** Opening Data records block **
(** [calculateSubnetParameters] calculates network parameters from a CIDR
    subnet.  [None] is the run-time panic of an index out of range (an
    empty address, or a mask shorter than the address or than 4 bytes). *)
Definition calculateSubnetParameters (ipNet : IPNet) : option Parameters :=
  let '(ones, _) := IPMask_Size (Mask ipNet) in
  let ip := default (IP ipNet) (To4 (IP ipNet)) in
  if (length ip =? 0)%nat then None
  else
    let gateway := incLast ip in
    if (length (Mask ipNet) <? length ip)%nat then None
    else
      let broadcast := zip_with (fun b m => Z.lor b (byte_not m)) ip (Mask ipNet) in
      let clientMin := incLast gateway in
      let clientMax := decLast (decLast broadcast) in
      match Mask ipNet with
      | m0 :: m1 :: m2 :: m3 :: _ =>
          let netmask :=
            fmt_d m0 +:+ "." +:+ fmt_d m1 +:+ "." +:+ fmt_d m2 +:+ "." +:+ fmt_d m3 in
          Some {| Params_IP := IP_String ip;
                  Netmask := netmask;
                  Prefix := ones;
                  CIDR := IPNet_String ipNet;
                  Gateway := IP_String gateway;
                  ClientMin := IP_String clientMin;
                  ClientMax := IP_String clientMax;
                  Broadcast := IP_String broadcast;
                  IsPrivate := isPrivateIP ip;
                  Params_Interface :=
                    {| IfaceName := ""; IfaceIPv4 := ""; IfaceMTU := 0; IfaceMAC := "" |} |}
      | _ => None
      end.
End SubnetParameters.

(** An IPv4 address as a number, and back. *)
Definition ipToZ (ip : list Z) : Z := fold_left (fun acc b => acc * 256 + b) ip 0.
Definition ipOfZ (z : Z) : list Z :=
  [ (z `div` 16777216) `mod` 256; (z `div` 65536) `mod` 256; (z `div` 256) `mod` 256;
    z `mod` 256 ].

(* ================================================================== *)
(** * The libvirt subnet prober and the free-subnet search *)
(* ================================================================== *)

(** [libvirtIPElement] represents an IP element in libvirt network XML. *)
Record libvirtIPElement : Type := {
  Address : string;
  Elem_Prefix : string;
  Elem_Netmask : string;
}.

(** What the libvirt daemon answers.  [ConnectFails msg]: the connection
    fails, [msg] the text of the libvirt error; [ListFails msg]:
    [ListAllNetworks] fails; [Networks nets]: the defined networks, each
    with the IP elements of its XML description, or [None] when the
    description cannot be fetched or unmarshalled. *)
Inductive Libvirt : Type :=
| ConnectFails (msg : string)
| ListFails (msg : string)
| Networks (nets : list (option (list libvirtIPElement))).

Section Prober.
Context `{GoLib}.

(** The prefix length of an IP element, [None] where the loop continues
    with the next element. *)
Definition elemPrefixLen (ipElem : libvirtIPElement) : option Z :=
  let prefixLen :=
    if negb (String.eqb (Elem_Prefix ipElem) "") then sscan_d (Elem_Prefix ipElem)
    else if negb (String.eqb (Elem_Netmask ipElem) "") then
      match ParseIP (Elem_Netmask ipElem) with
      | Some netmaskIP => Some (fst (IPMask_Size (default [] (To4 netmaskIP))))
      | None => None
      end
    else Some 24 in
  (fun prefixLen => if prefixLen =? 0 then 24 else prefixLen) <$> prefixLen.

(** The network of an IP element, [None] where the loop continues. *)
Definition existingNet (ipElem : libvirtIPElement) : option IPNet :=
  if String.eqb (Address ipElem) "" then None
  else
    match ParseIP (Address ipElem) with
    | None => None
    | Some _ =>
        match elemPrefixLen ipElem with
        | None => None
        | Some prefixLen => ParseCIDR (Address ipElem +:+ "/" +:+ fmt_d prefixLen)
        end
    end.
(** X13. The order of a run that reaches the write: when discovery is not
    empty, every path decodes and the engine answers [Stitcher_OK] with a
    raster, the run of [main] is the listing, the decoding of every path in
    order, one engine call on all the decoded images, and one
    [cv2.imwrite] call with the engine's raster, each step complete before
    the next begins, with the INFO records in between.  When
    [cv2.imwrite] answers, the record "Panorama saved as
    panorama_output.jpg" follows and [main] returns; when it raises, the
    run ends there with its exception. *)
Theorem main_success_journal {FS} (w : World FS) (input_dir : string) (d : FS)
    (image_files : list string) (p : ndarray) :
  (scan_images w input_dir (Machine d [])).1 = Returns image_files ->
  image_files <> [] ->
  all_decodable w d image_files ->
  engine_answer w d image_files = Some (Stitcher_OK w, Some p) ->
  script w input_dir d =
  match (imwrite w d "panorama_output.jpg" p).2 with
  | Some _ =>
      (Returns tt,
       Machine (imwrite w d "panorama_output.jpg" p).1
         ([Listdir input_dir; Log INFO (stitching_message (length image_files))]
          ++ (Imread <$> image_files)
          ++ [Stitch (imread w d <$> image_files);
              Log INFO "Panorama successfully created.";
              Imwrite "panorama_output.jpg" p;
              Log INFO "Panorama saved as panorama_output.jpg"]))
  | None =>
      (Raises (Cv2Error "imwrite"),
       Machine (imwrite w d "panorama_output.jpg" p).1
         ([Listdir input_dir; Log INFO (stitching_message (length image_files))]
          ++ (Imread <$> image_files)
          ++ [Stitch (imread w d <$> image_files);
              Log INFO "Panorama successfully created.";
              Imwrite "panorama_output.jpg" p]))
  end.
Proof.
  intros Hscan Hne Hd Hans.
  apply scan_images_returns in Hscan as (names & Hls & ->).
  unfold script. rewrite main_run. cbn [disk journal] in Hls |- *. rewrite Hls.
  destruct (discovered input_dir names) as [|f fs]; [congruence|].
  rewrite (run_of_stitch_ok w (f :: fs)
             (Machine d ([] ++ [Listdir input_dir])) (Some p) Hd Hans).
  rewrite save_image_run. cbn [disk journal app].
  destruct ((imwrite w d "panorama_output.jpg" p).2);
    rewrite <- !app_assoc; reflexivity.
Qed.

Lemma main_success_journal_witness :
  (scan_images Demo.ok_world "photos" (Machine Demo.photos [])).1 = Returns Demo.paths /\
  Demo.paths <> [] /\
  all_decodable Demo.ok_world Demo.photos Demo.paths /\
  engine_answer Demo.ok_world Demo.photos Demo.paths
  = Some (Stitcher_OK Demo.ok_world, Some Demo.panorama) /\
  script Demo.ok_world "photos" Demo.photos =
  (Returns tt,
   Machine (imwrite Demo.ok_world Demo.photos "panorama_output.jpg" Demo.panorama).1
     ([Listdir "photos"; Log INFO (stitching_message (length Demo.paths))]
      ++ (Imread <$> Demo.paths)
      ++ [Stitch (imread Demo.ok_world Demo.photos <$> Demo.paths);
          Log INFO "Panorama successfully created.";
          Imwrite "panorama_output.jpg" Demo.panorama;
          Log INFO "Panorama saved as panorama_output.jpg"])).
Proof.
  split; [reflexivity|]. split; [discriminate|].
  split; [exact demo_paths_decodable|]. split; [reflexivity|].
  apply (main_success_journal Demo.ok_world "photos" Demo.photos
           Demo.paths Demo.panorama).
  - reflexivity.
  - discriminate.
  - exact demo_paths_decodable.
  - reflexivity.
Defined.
** Closing Data records block **
What to do: Exactly how many lines of the records hold "option"? Give the number without any words.

Answer box: 4